(** ** The size computation *)

(** X8: for a tile of positive extents and a warp count, a cluster size
    and an accumulator width that are not negative, one more pipeline stage
    costs exactly num_warps x cluster_n x (accumulator bytes) + 8 bytes, so
    the size grows strictly with the stage count; the tile term does not
    depend on the stage count. *)
Theorem smem_size_grows_with_stage (self self' : Self) (tiler_mn : cute.IntTuple)
    (num_warps c : Z) :
  cute.all_positive tiler_mn = true ->
  dtype self' = dtype self -> reduction_dtype self' = reduction_dtype self ->
  cluster_n self = Some c -> cluster_n self' = Some c ->
  0 <= num_warps -> 0 <= c -> 0 <= cutlass.width (reduction_dtype self) ->
  stage self < stage self' ->
  exists bytes bytes',
    _smem_size_in_bytes self tiler_mn num_warps = Ok bytes
    /\ _smem_size_in_bytes self' tiler_mn num_warps = Ok bytes'
    /\ bytes' - bytes
       = (stage self' - stage self)
         * (num_warps * c * (cutlass.width (reduction_dtype self) / 8) + 8)
    /\ bytes < bytes'.
Proof.
  intros Hpos Hdt Hrd Hc Hc' Hnw Hc0 Hrw Hst.
  destruct (make_layout_Ok tiler_mn Hpos) as (l & Hl & _).
  unfold _smem_size_in_bytes, get_cluster_n. rewrite Hl, Hc, Hc', Hdt, Hrd.
  cbn [Py.bind]. change (cutlass.width cutlass.Int64 / 8) with 8.
  do 2 eexists. split; [reflexivity |]. split; [reflexivity |].
  assert (0 <= cutlass.width (reduction_dtype self) / 8) by (apply Z.div_pos; lia).
  set (rb := cutlass.width (reduction_dtype self) / 8) in *.
  split; [ring |].
  assert (0 <= num_warps * c * rb) by nia. nia.
Qed.

Lemma smem_size_grows_with_stage_witness :
  exists bytes bytes',
    _smem_size_in_bytes
      (_set_cluster_n (__init__ cutlass.Float16 512 1 cutlass.Float32))
      (cute.Tuple [cute.Int 4; cute.Int 512]) 4 = Ok bytes
    /\ _smem_size_in_bytes
         (_set_cluster_n (__init__ cutlass.Float16 512 2 cutlass.Float32))
         (cute.Tuple [cute.Int 4; cute.Int 512]) 4 = Ok bytes'
    /\ bytes' - bytes = (2 - 1) * (4 * 1 * (32 / 8) + 8)
    /\ bytes < bytes'.
Proof.
  apply (smem_size_grows_with_stage
           (_set_cluster_n (__init__ cutlass.Float16 512 1 cutlass.Float32))
           (_set_cluster_n (__init__ cutlass.Float16 512 2 cutlass.Float32))
           (cute.Tuple [cute.Int 4; cute.Int 512]) 4 1);
    try reflexivity; cbn; lia.
Defined.

(** ** The reduction buffer as a function of its coordinates *)

Lemma rb_offset_of (g w c s i j k st : Z) :
  0 <= i < g -> 0 <= j < w -> 0 <= k < c -> 0 <= st < s ->
  cute.apply (ordered_102 g w c s) (rb_coord i j k st)
  = (j + w * k) + (w * c) * (i + g * st).
Proof.
  intros Hi Hj Hk Hst. unfold cute.apply. cbn -[Z.mul Z.eqb].
  rewrite (unit_stride g i), (unit_stride w j), (unit_stride c k),
    (unit_stride s st) by assumption.
  ring.
Qed.

Lemma rb_in_range_of (g w c s i j k st : Z) :
  cute.in_domain (rb_coord i j k st) (cute.shape (ordered_102 g w c s)) = true
  <-> 0 <= i < g /\ 0 <= j < w /\ 0 <= k < c /\ 0 <= st < s.
Proof.
  cbn. rewrite !andb_true_r, !andb_true_iff, !Z.leb_le, !Z.ltb_lt. lia.
Qed.

Lemma rb_stage_slab (g w c i j k st : Z) :
  0 <= i < g -> 0 <= j < w -> 0 <= k < c ->
  st * (g * (w * c)) <= (j + w * k) + (w * c) * (i + g * st)
  < (st + 1) * (g * (w * c)).
Proof.
  intros Hi Hj Hk.
  pose proof (digit_bound j k w c Hj Hk) as Hjk.
  pose proof (digit_bound (j + w * k) i (w * c) g Hjk Hi) as Hijk.
  lia.
Qed.

Lemma rb_offset_inj (g w c i j k st i' j' k' st' : Z) :
  0 <= i < g -> 0 <= j < w -> 0 <= k < c ->
  0 <= i' < g -> 0 <= j' < w -> 0 <= k' < c ->
  (j + w * k) + (w * c) * (i + g * st) = (j' + w * k') + (w * c) * (i' + g * st') ->
  i = i' /\ j = j' /\ k = k' /\ st = st'.
Proof.
  intros Hi Hj Hk Hi' Hj' Hk' E.
  pose proof (digit_bound j k w c Hj Hk) as Hjk.
  pose proof (digit_bound j' k' w c Hj' Hk') as Hjk'.
  apply digit_inj in E as [Ejk E]; [| assumption ..].
  apply digit_inj in E as [Ei Est]; [| assumption ..].
  apply digit_inj in Ejk as [Ej Ek]; [| assumption ..].
  auto.
Qed.

(** X9: for a valid geometry with N a multiple of the vector size, a
    thread mode of at least one warp, a positive stage count and a positive
    cluster size, the buffer layout computed from the layout the planner
    returned keeps the pipeline stages apart: the slot of (warp group, (warp
    in row, cluster slot), stage) lies in the stage's own slab of g x w x
    cluster_n consecutive slots, and distinct coordinates have distinct
    slots. *)
Theorem reduction_buffer_stages_disjoint {K : Kernel} (self : Self) (tpr c cn : Z) :
  let vec := 128 / cutlass.width (dtype self) in
  valid_geometry self tpr c -> N self mod vec = 0 ->
  32 <= get_num_threads self / tpr * tpr ->
  0 < stage self -> 0 < cn ->
  exists tiler tv l g w,
    _get_tv_layout self = Ok (tiler, tv)
    /\ _get_reduction_buffer_layout self tv cn = Ok l
    /\ cute.shape l
       = cute.Tuple [cute.Int g; cute.Tuple [cute.Int w; cute.Int cn];
                     cute.Int (stage self)]
    /\ (forall i j k st,
          cute.in_domain (rb_coord i j k st) (cute.shape l) = true ->
          st * (g * (w * cn)) <= cute.apply l (rb_coord i j k st)
          < (st + 1) * (g * (w * cn)))
    /\ (forall i j k st i' j' k' st',
          cute.in_domain (rb_coord i j k st) (cute.shape l) = true ->
          cute.in_domain (rb_coord i' j' k' st') (cute.shape l) = true ->
          cute.apply l (rb_coord i j k st) = cute.apply l (rb_coord i' j' k' st') ->
          i = i' /\ j = j' /\ k = k' /\ st = st').
Proof.
  intros vec Hvalid Hd H32 Hs Hcn.
  pose proof (get_tv_layout_Ok self tpr c Hvalid Hd) as Hok.
  cbv zeta in Hok. fold vec in Hok.
  destruct (geometry_facts self tpr c Hvalid Hd) as (_ & _ & _ & _ & _ & Hcols & _).
  assert (Htpr : 0 < tpr) by (destruct Hvalid as (_ & _ & _ & _ & ? & _); lia).
  set (cols := get_num_threads self / tpr) in *.
  set (nb := (N self / vec + tpr * c - 1) / (tpr * c)) in *.
  pose proof (reduction_buffer_layout_Ok self cols tpr vec nb cn Hcn Hs
                ltac:(lia) Htpr H32) as Hl.
  cbv zeta in Hl.
  set (w := Z.max (cols / cute.arch.WARP_SIZE) 1) in *.
  set (g := cols * tpr / cute.arch.WARP_SIZE / w) in *.
  do 3 eexists. exists g, w.
  split; [exact Hok |]. split; [exact Hl |].
  split; [reflexivity |]. split.
  - intros i j k st Hr.
    apply rb_in_range_of in Hr. destruct Hr as (Hi & Hj & Hk & Hst).
    rewrite rb_offset_of by assumption. apply rb_stage_slab; assumption.
  - intros i j k st i' j' k' st' Hr Hr' E.
    apply rb_in_range_of in Hr. destruct Hr as (Hi & Hj & Hk & Hst).
    apply rb_in_range_of in Hr'. destruct Hr' as (Hi' & Hj' & Hk' & Hst').
    rewrite !rb_offset_of in E by assumption.
    apply (rb_offset_inj g w cn); assumption.
Qed.

Lemma reduction_buffer_stages_disjoint_witness :
  exists tiler tv l g w,
    @_get_tv_layout (policy 32 2)
      (@set_cluster_n (policy 32 2) (__init__ cutlass.Float16 512 3 cutlass.Float32))
    = Ok (tiler, tv)
    /\ _get_reduction_buffer_layout
         (@set_cluster_n (policy 32 2) (__init__ cutlass.Float16 512 3 cutlass.Float32))
         tv 2 = Ok l
    /\ cute.shape l
       = cute.Tuple [cute.Int g; cute.Tuple [cute.Int w; cute.Int 2]; cute.Int 3]
    /\ (forall i j k st,
          cute.in_domain (rb_coord i j k st) (cute.shape l) = true ->
          st * (g * (w * 2)) <= cute.apply l (rb_coord i j k st)
          < (st + 1) * (g * (w * 2)))
    /\ (forall i j k st i' j' k' st',
          cute.in_domain (rb_coord i j k st) (cute.shape l) = true ->
          cute.in_domain (rb_coord i' j' k' st') (cute.shape l) = true ->
          cute.apply l (rb_coord i j k st) = cute.apply l (rb_coord i' j' k' st') ->
          i = i' /\ j = j' /\ k = k' /\ st = st').
Proof.
  apply (@reduction_buffer_stages_disjoint (policy 32 2)
           (@set_cluster_n (policy 32 2)
              (__init__ cutlass.Float16 512 3 cutlass.Float32)) 32 2 2).
  - geometry.
  - reflexivity.
  - cbn. lia.
  - cbn. lia.
  - lia.
Defined.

# Exercise description:
Each line above that includes the word "Htpr" is to be copied.

# Exercise answer:
  assert (Htpr : 0 < tpr) by (destruct Hvalid as (_ & _ & _ & _ & ? & _); lia).
                ltac:(lia) Htpr H32) as Hl.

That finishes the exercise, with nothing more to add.